Shafa’Atussara Silahudin defended her theses on 18 May 2021.

S. Silahudin
18 May 2021
Leiden Repository

The Malays engage in a variety of singing and music-related activities. This study deals with the cultural meanings of singing and musical practices by Malays that in this case, in Pahang, Malaysia. This study looks at the ways in which legacies from the past can still be heard in the present and considers the extent to which musical practices in the present are shaped by ideas, beliefs and feelings about the past. The purpose of this study was to uncover and reflect on the fundamental dimensions of singing and musical practices among Malays in Pahang villages. Understanding what people do and how they partake in musical activities help to provide evidence for the nature of music and the function it fulfills in their lives. There are six chapters in this thesis. Chapter 1 elaborates the background of this study. The past musical identity and social environment of the Malay world, of which Pahang is a part, is examined in Chapter 2. Chapter 3 considers two music genres: traditional and regional pop that are considered part of Pahang's musical heritage. Another two music genres: kugiran and punk rock that in many ways are not associated with the songs from the past, are discussed in Chapter 4. In Chapter 5, I focused on social contexts of two Islamic-oriented songs: nazam berendoi and dikir rebana. In the second part of Chapter 5, the participation of young women in music is reviewed. I explore the meanings they impart to the music they practice and/or listen to and to how they relate to different music forms as leisure.
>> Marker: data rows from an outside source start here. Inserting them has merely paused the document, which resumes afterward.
(* ===== verification/Intmap.v ===== *)
(** * Intmap: the hash table from ids to objects of lib9p

    sys/src/lib9p/intmap.c.  A table is its 128 chains, each chain the list of its
    (id, aux) nodes in link order.  [inc] is called on a value found while the table
    is read-locked; it acts on the caller's world [W].  Each operation holds the
    table's lock throughout, so it is one step here.

    The second half shows that the table implements a finite map. *)

From S2P Require Import Prelude.

Definition NHASH : Z := 128.

Record Intmap (V : Type) : Type := mkIntmap { hash : list (list (Z * V)) }.
Arguments mkIntmap {V} _.
Arguments hash {V} _.

Definition hashid (id : Z) : Z := id `mod` NHASH.

Section Intmap.
Context {V W : Type}.
Implicit Types (m : Intmap V) (l : list (Z * V)).

Definition nop (_ : V) (w : W) : W := w.

(** The empty table, and the [inc] it will use. *)
Definition allocmap (inc : option (V → W → W)) : Intmap V * (V → W → W) :=
  (mkIntmap (replicate (Z.to_nat NHASH) []), default nop inc).

Definition freemap (m : Intmap V) (destroy : option (V → W → W)) (w : W) : W :=
  foldl (λ w chain, foldl (λ w p, default nop destroy p.2 w) w chain) w (hash m).

(** The walk along a chain: the nodes passed, and those from the match on (none when
    there is no match).  [lf] points between the two. *)
Fixpoint llookup_chain (l : list (Z * V)) (id : Z) : list (Z * V) * list (Z * V) :=
  match l with
  | [] => ([], [])
  | p :: l =>
      if decide (p.1 = id) then ([], p :: l)
      else let '(before, rest) := llookup_chain l id in (p :: before, rest)
  end.

Definition chain (m : Intmap V) (id : Z) : list (Z * V) :=
  default [] (hash m !! Z.to_nat (hashid id)).

Definition llookup (m : Intmap V) (id : Z) : list (Z * V) * list (Z * V) :=
  llookup_chain (chain m id) id.

Definition set_chain (m : Intmap V) (id : Z) (l : list (Z * V)) : Intmap V :=
  mkIntmap (<[Z.to_nat (hashid id) := l]> (hash m)).

Definition lookupkey (inc : V → W → W) (m : Intmap V) (id : Z) (w : W) : option V * W :=
  match llookup m id with
  | (_, f :: _) => (Some f.2, inc f.2 w)
  | (_, []) => (None, w)
  end.

Definition insertkey (m : Intmap V) (id : Z) (v : V) : option V * Intmap V :=
  match llookup m id with
  | (before, f :: after) => (Some f.2, set_chain m id (before ++ (f.1, v) :: after))
  | (_, []) => (None, set_chain m id ((id, v) :: chain m id))
  end.

Definition caninsertkey (m : Intmap V) (id : Z) (v : V) : bool * Intmap V :=
  match llookup m id with
  | (_, _ :: _) => (false, m)
  | (_, []) => (true, set_chain m id ((id, v) :: chain m id))
  end.

Definition deletekey (m : Intmap V) (id : Z) : option V * Intmap V :=
  match llookup m id with
  | (before, f :: after) => (Some f.2, set_chain m id (before ++ after))
  | (_, []) => (None, m)
  end.

(** ** The table as a finite map *)

Definition chain_ok (i : nat) l : Prop :=
  NoDup l.*1 ∧ Forall (λ p, Z.to_nat (hashid p.1) = i) l.

(** Every node is on the chain its id hashes to, and ids are unique. *)
Definition intmap_ok m : Prop :=
  length (hash m) = Z.to_nat NHASH ∧ ∀ i l, hash m !! i = Some l → chain_ok i l.

Definition abs m : gmap Z V := list_to_map (concat (hash m)).

Lemma hashid_lt id : (Z.to_nat (hashid id) < Z.to_nat NHASH)%nat.
Proof. unfold hashid, NHASH. pose proof (Z.mod_pos_bound id 128). lia. Qed.

Lemma chain_lookup m id :
  intmap_ok m → hash m !! Z.to_nat (hashid id) = Some (chain m id).
Proof.
  intros [Hl _]. pose proof (hashid_lt id) as Hlt. rewrite <- Hl in Hlt.
  unfold chain. by destruct (lookup_lt_is_Some_2 _ _ Hlt) as [l ->].
Qed.

Lemma llookup_chain_spec l id before rest :
  NoDup l.*1 → llookup_chain l id = (before, rest) →
  l = before ++ rest ∧ (id ∉ before.*1) ∧
  match rest with [] => id ∉ l.*1 | f :: after => f.1 = id ∧ (id ∉ after.*1) end.
Proof.
  revert before. induction l as [|p l IH]; intros before Hnd Hl; cbn in Hl.
  { injection Hl as <- <-. split_and!; [done | set_solver | set_solver]. }
  apply list.NoDup_cons in Hnd as [Hp Hnd]. case_decide as Hid.
  - injection Hl as <- <-. split_and!; [done | set_solver | done | by rewrite <- Hid].
  - destruct (llookup_chain l id) as [b r] eqn:Hr. injection Hl as <- <-.
    destruct (IH b Hnd eq_refl) as (-> & Hb & Hrest). split_and!; [done | set_solver |].
    destruct r; [set_solver | done].
Qed.

(** A key is in the table iff it is on its chain. *)
Lemma abs_chain m id :
  intmap_ok m → abs m !! id = list_to_map (M := gmap Z V) (chain m id) !! id.
Proof.
  intros Hok. pose proof (chain_lookup m id Hok) as Hc. destruct Hok as [_ Hok].
  assert (∀ hs k, (∀ i c, hs !! i = Some c → chain_ok (k + i) c) →
    list_to_map (M := gmap Z V) (concat hs) !! id =
    list_to_map (M := gmap Z V) (default [] (if decide (k ≤ Z.to_nat (hashid id))%nat
      then hs !! (Z.to_nat (hashid id) - k)%nat else None)) !! id) as Hgen.
  { induction hs as [|c hs IH]; intros k Hk.
    { by case_decide. }
    cbn [concat]. rewrite list_to_map_app, lookup_union.
    rewrite (IH (S k)) by (intros i c' Hi; rewrite Nat.add_succ_comm; by apply (Hk (S i))).
    destruct (Hk 0%nat c eq_refl) as [_ Hc0]. rewrite Nat.add_0_r in Hc0.
    assert (k ≠ Z.to_nat (hashid id) → list_to_map (M := gmap Z V) c !! id = None) as Hnone.
    { intros Hne. apply not_elem_of_list_to_map_1. intros ([? v] & -> & Hin)%list_elem_of_fmap.
      rewrite list.Forall_forall in Hc0. exact (Hne (eq_sym (Hc0 _ Hin))). }
    destruct (decide (k = Z.to_nat (hashid id))) as [->|Hne].
    - rewrite (decide_False (P := (S _ ≤ _)%nat)), (decide_True (P := (_ ≤ _)%nat)) by lia.
      rewrite Nat.sub_diag. cbn. by rewrite lookup_empty, (right_id_L None (∪)).
    - rewrite Hnone, (left_id_L None (∪)) by done. do 2 case_decide; try lia; [| done].
      by replace (Z.to_nat (hashid id) - k)%nat with (S (Z.to_nat (hashid id) - S k)) by lia. }
  unfold abs. rewrite (Hgen (hash m) 0%nat) by (intros; by apply Hok).
  rewrite decide_True, Nat.sub_0_r, Hc by lia. done.
Qed.

Lemma set_chain_ok m id l :
  intmap_ok m → chain_ok (Z.to_nat (hashid id)) l → intmap_ok (set_chain m id l).
Proof.
  intros [Hl Hok] Hc. split; cbn; [by rewrite length_insert |].
  intros i l' Hi. destruct (decide (i = Z.to_nat (hashid id))) as [->|Hne].
  - rewrite list_lookup_insert_eq in Hi by (rewrite Hl; apply hashid_lt). by injection Hi as <-.
  - rewrite list_lookup_insert_ne in Hi by done. by apply Hok.
Qed.

(** Replacing the chain of [id] changes the map as the chain changes. *)
Lemma abs_set_chain m id l id' :
  intmap_ok m → chain_ok (Z.to_nat (hashid id)) l →
  abs (set_chain m id l) !! id' =
  if decide (hashid id' = hashid id) then list_to_map (M := gmap Z V) l !! id' else abs m !! id'.
Proof.
  intros Hok Hc. pose proof (set_chain_ok m id l Hok Hc) as Hok'.
  rewrite abs_chain by done. unfold chain, set_chain. cbn. destruct Hok as [Hl Hok].
  case_decide as Hid.
  - rewrite Hid, list_lookup_insert_eq by (rewrite Hl; apply hashid_lt). done.
  - rewrite list_lookup_insert_ne; [by rewrite abs_chain by (by split) |].
    intros Heq. apply Hid. unfold hashid in *.
    pose proof (Z.mod_pos_bound id' NHASH ltac:(done)).
    pose proof (Z.mod_pos_bound id NHASH ltac:(done)). lia.
Qed.

Lemma chain_ok_split i (l1 l2 : list (Z * V)) f :
  chain_ok i (l1 ++ f :: l2) → chain_ok i (l1 ++ l2) ∧ ∀ v, chain_ok i (l1 ++ (f.1, v) :: l2).
Proof.
  intros [Hnd Hf]. rewrite fmap_app, fmap_cons in Hnd. apply Forall_app in Hf as [H1 H2].
  apply Forall_cons_iff in H2 as [Hf0 H2]. split.
  - split; [| by apply Forall_app]. rewrite fmap_app.
    eapply sublist_NoDup; [exact Hnd |]. apply sublist_app; [done |]. by apply sublist_cons.
  - intros v. split; [by rewrite fmap_app, fmap_cons |]. apply Forall_app. by split; [| constructor].
Qed.

(** The outcome of [llookup], in terms of the map. *)
Lemma llookup_spec m id :
  intmap_ok m →
  (∃ before v after, llookup m id = (before, (id, v) :: after) ∧
     chain m id = before ++ (id, v) :: after ∧ abs m !! id = Some v ∧
     (id ∉ before.*1) ∧ (id ∉ after.*1)) ∨
  (∃ before, llookup m id = (before, []) ∧ abs m !! id = None ∧ (id ∉ (chain m id).*1)).
Proof.
  intros Hok. pose proof (chain_lookup m id Hok) as Hc. pose proof Hok as [_ Hch].
  destruct (Hch _ _ Hc) as [Hnd _]. unfold llookup.
  destruct (llookup_chain (chain m id) id) as [before rest] eqn:Hl.
  destruct (llookup_chain_spec _ _ _ _ Hnd Hl) as (Heq & Hb & Hr).
  destruct rest as [|[i v] after]; [right | left].
  - exists before. split_and!; [done | | done]. rewrite abs_chain by done.
    by apply not_elem_of_list_to_map_1.
  - destruct Hr as [Hi Ha]. cbn in Hi. subst i. exists before, v, after.
    split_and!; [done | done | | done | done]. rewrite abs_chain, Heq by done.
    rewrite list_to_map_app, lookup_union, not_elem_of_list_to_map_1 by done.
    cbn. by rewrite (left_id_L None (∪)), lookup_insert_eq.
Qed.

Lemma hash_chain_ok m id : intmap_ok m → chain_ok (Z.to_nat (hashid id)) (chain m id).
Proof. intros Hok. apply Hok. by apply chain_lookup. Qed.

Lemma push_ok m id v :
  intmap_ok m → (id ∉ (chain m id).*1) → chain_ok (Z.to_nat (hashid id)) ((id, v) :: chain m id).
Proof.
  intros Hok Hni. destruct (hash_chain_ok m id Hok) as [Hnd Hf].
  split; [by apply list.NoDup_cons | by constructor].
Qed.

Lemma abs_push m id v :
  intmap_ok m → (id ∉ (chain m id).*1) →
  abs (set_chain m id ((id, v) :: chain m id)) = <[id := v]> (abs m).
Proof.
  intros Hok Hni. apply map_eq. intros id'.
  rewrite abs_set_chain by auto using push_ok. cbn.
  destruct (decide (id' = id)) as [->|Hne].
  - rewrite decide_True by done. by rewrite !lookup_insert_eq.
  - rewrite !lookup_insert_ne by done. case_decide as Hh; [| done].
    rewrite abs_chain by done. unfold chain. by rewrite Hh.
Qed.

Lemma abs_replace m id before f after mid :
  intmap_ok m → chain m id = before ++ (id, f) :: after → (id ∉ before.*1) → (id ∉ after.*1) →
  mid = None ∨ (∃ v, mid = Some v) →
  abs (set_chain m id (before ++ match mid with Some v => (id, v) :: after | None => after end))
  = partial_alter (λ _, mid) id (abs m).
Proof.
  intros Hok Heq Hb Ha Hmid. pose proof (hash_chain_ok m id Hok) as Hc. rewrite Heq in Hc.
  destruct (chain_ok_split _ _ _ _ Hc) as [Hc1 Hc2]. apply map_eq. intros id'.
  assert (list_to_map (M := gmap Z V) (chain m id) !! id' = abs m !! id' ∨
    hashid id' ≠ hashid id) as Habs.
  { destruct (decide (hashid id' = hashid id)) as [Hh|]; [left | by right].
    rewrite abs_chain by done. unfold chain. by rewrite Hh. }
  rewrite abs_set_chain by (done || by destruct mid; [apply Hc2 |]).
  destruct (decide (id' = id)) as [->|Hne].
  - rewrite lookup_partial_alter_eq, decide_True by done.
    rewrite list_to_map_app, lookup_union, not_elem_of_list_to_map_1, (left_id_L None (∪)) by done.
    destruct mid; cbn; [by rewrite lookup_insert_eq | by apply not_elem_of_list_to_map_1].
  - rewrite lookup_partial_alter_ne by done. case_decide as Hh; [| done].
    destruct Habs as [<-|]; [| done]. rewrite Heq, !list_to_map_app, !lookup_union. f_equal.
    destruct mid; cbn; by rewrite ?lookup_insert_ne by done.
Qed.

Lemma allocmap_ok inc : intmap_ok (allocmap inc).1 ∧ abs (allocmap inc).1 = ∅.
Proof.
  split; [| done]. split; [done |]. intros i l Hi.
  apply lookup_replicate in Hi as [-> _]. split; constructor.
Qed.

(** The laws one operation at a time, in the form the pools of fids and requests
    rewrite with. *)
Lemma deletekey_abs m id :
  intmap_ok m →
  ∃ m', deletekey m id = (abs m !! id, m') ∧ intmap_ok m' ∧ abs m' = delete id (abs m).
Proof.
  intros Hok. unfold deletekey. pose proof (hash_chain_ok m id Hok) as Hc.
  destruct (llookup_spec m id Hok) as [(be & x & af & -> & Heq & -> & Hb & Ha) | (be & -> & Hn & Hni)].
  - rewrite Heq in Hc. destruct (chain_ok_split _ _ _ _ Hc) as [Hc1 _]. eexists.
    split_and!; [done | by apply set_chain_ok |]. by apply (abs_replace m id be x af None); eauto.
  - exists m. rewrite Hn. split_and!; [done | done |]. by rewrite delete_id.
Qed.

Lemma caninsertkey_abs m id v :
  intmap_ok m →
  (abs m !! id = None ∧ ∃ m', caninsertkey m id v = (true, m') ∧ intmap_ok m' ∧
     abs m' = <[id := v]> (abs m)) ∨
  (is_Some (abs m !! id) ∧ caninsertkey m id v = (false, m)).
Proof.
  intros Hok. unfold caninsertkey.
  destruct (llookup_spec m id Hok) as [(be & x & af & -> & _ & -> & _) | (be & -> & Hn & Hni)].
  - right. split; [by eexists | done].
  - left. split; [done |]. eexists. split_and!; [done | by apply set_chain_ok, push_ok |].
    by apply abs_push.
Qed.

Lemma lookupkey_abs (inc : V → W → W) m id w :
  intmap_ok m →
  lookupkey inc m id w =
    (abs m !! id, match abs m !! id with Some x => inc x w | None => w end).
Proof.
  intros Hok. unfold lookupkey.
  by destruct (llookup_spec m id Hok) as [(be & x & af & -> & _ & -> & _) | (be & -> & -> & _)].
Qed.
Lemma insertkey_abs m id v :
  intmap_ok m →
  ∃ m', insertkey m id v = (abs m !! id, m') ∧ intmap_ok m' ∧ abs m' = <[id := v]> (abs m).
Proof.
  intros Hok. unfold insertkey. pose proof (hash_chain_ok m id Hok) as Hc.
  destruct (llookup_spec m id Hok) as [(be & x & af & -> & Heq & -> & Hb & Ha) | (be & -> & -> & Hni)].
  - rewrite Heq in Hc. destruct (chain_ok_split _ _ _ _ Hc) as [_ Hc2]. eexists.
    split_and!; [done | apply set_chain_ok; [done | by apply Hc2] |].
    by apply (abs_replace m id be x af (Some v)); eauto.
  - eexists. split_and!; [done | by apply set_chain_ok, push_ok |]. by apply abs_push.
Qed.

(** C15: the table is a finite map.  On any table whose chains are in order (the
    empty one is), lookupkey finds exactly what the map holds and calls [inc] on it
    once; insertkey returns what it replaced; caninsertkey refuses a key in use and
    changes nothing; deletekey returns what it removed; and each leaves the chains in
    order. *)
Theorem intmap_refines (inc : V → W → W) m id v w :
  intmap_ok m →
  lookupkey inc m id w =
    (abs m !! id, match abs m !! id with Some x => inc x w | None => w end) ∧
  (let '(ov, m') := insertkey m id v in
   intmap_ok m' ∧ ov = abs m !! id ∧ abs m' = <[id := v]> (abs m)) ∧
  (let '(b, m') := caninsertkey m id v in
   intmap_ok m' ∧ b = bool_decide (abs m !! id = None) ∧
   abs m' = if b : bool then <[id := v]> (abs m) else abs m) ∧
  (let '(ov, m') := deletekey m id in
   intmap_ok m' ∧ ov = abs m !! id ∧ abs m' = delete id (abs m)).
Proof.
  intros Hok. split_and!.
  - by apply lookupkey_abs.
  - destruct (insertkey_abs m id v Hok) as (m' & -> & Hok' & Habs). done.
  - destruct (caninsertkey_abs m id v Hok) as [(Hn & m' & -> & Hok' & Habs)|[[x Hx] ->]].
    + by rewrite bool_decide_true.
    + rewrite bool_decide_false; [done | by rewrite Hx].
  - destruct (deletekey_abs m id Hok) as (m' & -> & Hok' & Habs). done.
Qed.
End Intmap.

Lemma intmap_refines_witness :
  let m := mkIntmap (<[1%nat := [(1, true)]]> (replicate 128 [])) in
  (deletekey m 129).1 = None ∧ (deletekey m 1).1 = Some true ∧
  abs (deletekey m 1).2 = delete 1 (abs m).
Proof.
  intros m. assert (intmap_ok m) as Hok.
  { split; [done |]. intros i l Hi. destruct (decide (i = 1%nat)) as [->|Hne].
    - cbn in Hi. injection Hi as <-. split; [apply NoDup_singleton | by repeat constructor].
    - cbn [hash] in Hi. unfold m in Hi. cbn [hash] in Hi. rewrite list_lookup_insert_ne in Hi by done.
      apply lookup_replicate in Hi as [-> _]. split; constructor. }
  destruct (intmap_refines (W := unit) (λ _ w, w) m 129 true () Hok) as (_ & _ & _ & Hd).
  destruct (intmap_refines (W := unit) (λ _ w, w) m 1 true () Hok) as (_ & _ & _ & Hd').
  split_and!; [reflexivity | reflexivity |]. destruct (deletekey m 1) as [ov m']. apply Hd'.
Defined.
In the final chapter, I consider four topics that are crucial to answering the main research question: social status of musicians, continuity and discontinuity in genres; gender-specific songs; and community formation in genres. I conclude my present work by reflecting on Benjamin's works in light of my research findings. Benjamin (2019a and 2019b) was concerned with the different types of Malay music performed by Malay groups and how they encode the cline of Malayness. Creating a sense of Malayness in music as discussed in Benjamin's works, I argue, is an achievement. Benjamin's attempt to evaluate Malayness in songs relies on several generalizations. Some Malay performers acknowledge that a higher degree of melodic ornamentation corresponds to increased Malayness. This association between ornamentation and Malayness, however, is insufficient without adjusting for the performer's competence (singing technique).